Never fear - the intrepid explorer noted in the tiny sign on the boarded-up door that the Mint Museum had relocated - just a few blocks away by the look of the hand-drawn map.

I set off on foot.

Error #2: failing to note the "South" portion of the new address - as in 500 SOUTH Tryon. Obeying an inexplicable impulse, I of course walked in a northerly direction, and discovered at 500 North Tryon a halfway house surrounded by surly homeless men and the permeating aroma of Colt 45.

At this point, I stopped feeling like a feearless art-loving rebel and started feeling like a 45-year-old woman alone in uncomfortable shoes lost on a windswept street in an unfamiliar city. I wished hard to be back in my warm room at the Hilton, collapsing into the plush pillows, falling off my TV-free wagon into a big warm vat of American Idol and channel surfing while scarfing a jumbo-sized packet of peanut M-n-M's.

Bravely, I carried on, walking the seven or so blocks back to where I started and an additional seven or so blocks along South Tryon to the museum. It was cold and I was underdressed. My feet ached. I was hungry. The only thing I had to feel glad about was my failure to convince anyone from the conference to join me.
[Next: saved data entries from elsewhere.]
(* ===== verification/ChEvents.v ===== *)
(** * Events: kernel/src/chevents.c, include/chevents.h

    Event sources with their listeners, the pending flags of threads, and the
    waits for one, any or all of a set of flags. *)

From S2P Require Import Prelude ChLists Kernel ChVt ChSchd ChInv ChSeg ChSem ChThreads.

(** ** Sources and listeners *)

Definition chEvtInit (esp : Z) : K unit := kmod (set_listeners esp []).

Definition chEvtIsListeningI (esp : Z) (k : kernel) : bool := negb (bool_decide (es_next k esp = [])).

Definition chEvtRegisterMask (esp elp mask : Z) : K unit := kmod (fun k =>
  set_listeners esp (Listener elp (currp k) mask :: es_next k esp) k).

Definition EVENT_MASK (eid : Z) : Z := u32 (Z.shiftl 1 eid).

Definition chEvtRegister (esp elp eid : Z) : K unit := chEvtRegisterMask esp elp (EVENT_MASK eid).

(** The loop unlinks the first listener found. *)
Fixpoint evt_unlink (elp : Z) (l : list EventListener) : list EventListener :=
  match l with
  | [] => []
  | e :: l => if el_id e =? elp then l else e :: evt_unlink elp l
  end.

Definition chEvtUnregister (esp elp : Z) : K unit := kmod (fun k =>
  set_listeners esp (evt_unlink elp (es_next k esp)) k).

(** ** Pending flags *)

Definition evt_clear (mask : Z) (th : Thread) : Thread := with_epending (Z.ldiff (t_epending th) mask) th.
Definition evt_add (mask : Z) (th : Thread) : Thread := with_epending (Z.lor (t_epending th) mask) th.

Definition chEvtClearFlags (mask : Z) : K Z :=
  k ← kget;
  let m := Z.land (t_epending (thr k (currp k))) mask in
  upd (currp k) (evt_clear mask);;
  mret m.

Definition chEvtAddFlags (mask : Z) : K Z :=
  k ← kget;
  upd (currp k) (evt_add mask);;
  mret (Z.lor (t_epending (thr k (currp k))) mask).

(** The thread waits for flags that are there now. *)
Definition evt_satisfied (th : Thread) : bool :=
  let ewmask := u_msg (t_u th) in
  match t_state th with
  | WTOREVT => negb (Z.land (t_epending th) ewmask =? 0)
  | WTANDEVT => Z.land (t_epending th) ewmask =? ewmask
  | _ => false
  end.

Definition chEvtSignalFlagsI (tp mask : Z) : K unit :=
  upd tp (evt_add mask);;
  k ← kget;
  if evt_satisfied (thr k tp) then chSchReadyI tp;; upd tp (with_u (URdy RDY_OK)) else mret tt.

Definition chEvtSignalFlags (tp mask : Z) : K unit := chEvtSignalFlagsI tp mask;; chSchRescheduleS.

Fixpoint evt_signal_all (l : list EventListener) (mask : Z) : K unit :=
  match l with
  | [] => mret tt
  | e :: l => chEvtSignalFlagsI (el_listener e) (Z.lor (el_mask e) mask);; evt_signal_all l mask
  end.

Definition chEvtBroadcastFlagsI (esp mask : Z) : K unit := k ← kget; evt_signal_all (es_next k esp) mask.

Definition chEvtBroadcastFlags (esp mask : Z) : K unit := chEvtBroadcastFlagsI esp mask;; chSchRescheduleS.

Definition chEvtBroadcast (esp : Z) : K unit := chEvtBroadcastFlags esp 0.

(** ** Dispatching *)

(** The handlers called, in order; within a number of turns. *)
Fixpoint evt_dispatch (fuel : nat) (eid mask : Z) : option (list Z) :=
  if mask =? 0 then Some [] else
  match fuel with
  | O => None
  | S fuel =>
      if negb (Z.land mask (EVENT_MASK eid) =? 0)
      then l ← evt_dispatch fuel (eid + 1) (Z.ldiff mask (EVENT_MASK eid)); Some (eid :: l)
      else evt_dispatch fuel (eid + 1) mask
  end.

Definition chEvtDispatch (mask : Z) : option (list Z) := evt_dispatch 32 0 mask.

(** ** Waiting *)

(** [m & -m], the lowest flag. *)
Definition lowest (m : Z) : Z := Z.land m (u32 (- m)).

(** The pending flags of [mask], after waiting for one if there is none; [sel]
    is the part of them that is served. *)
Definition evt_wait (sel : Z -> Z) (mask : Z) : K Z :=
  k ← kget;
  let ctp := currp k in
  let m := Z.land (t_epending (thr k ctp)) mask in
  m ← (if m =? 0 then
         upd ctp (with_u (UMask mask));;
         chSchGoSleepS WTOREVT;;
         k ← kget;
         mret (Z.land (t_epending (thr k ctp)) mask)
       else mret m);
  upd ctp (evt_clear (sel m));;
  mret (sel m).

Definition chEvtWaitOne (mask : Z) : K Z := evt_wait lowest mask.
Definition chEvtWaitAny (mask : Z) : K Z := evt_wait (fun m => m) mask.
They would've certainly been discouraged and disillusioned by now. I certainly was.

And then, there it was, all sparkly and new, this ultra-modern building full of contemporary art, craft, and design. It was warm inside. My boots clicked cleverly along the glossy parquet floors. The lighting was sublime, the art imaginative, the docents friendly. All was blissful indulgence in there. I was, once again, glad.

Funny how my feet stop hurting when I get to see great art. I am warmed from the inside as if full of hot soup and energized for the long walk back to the parking garage.

Along the way, as it happened, a 9-piece brass band in hoodies and baggy jeans had set up on the corner outside the Qdoba Grill. Only two of them were adults, the rest of the horn players in the 8-to-10-year-old range, with a 1st grader beating on a cowbell like he was calling us all in for supper. They played like it was Bourbon Street on Mardi Gras with 2 million revelers watching instead of Uptown Charlotte, me, and one dazed-looking homeless guy swaying and grinning as The Saints Go Marching In.

It gets harder, as I get older, to press on when things aren't comfortable and easy. But it never stops being worth it.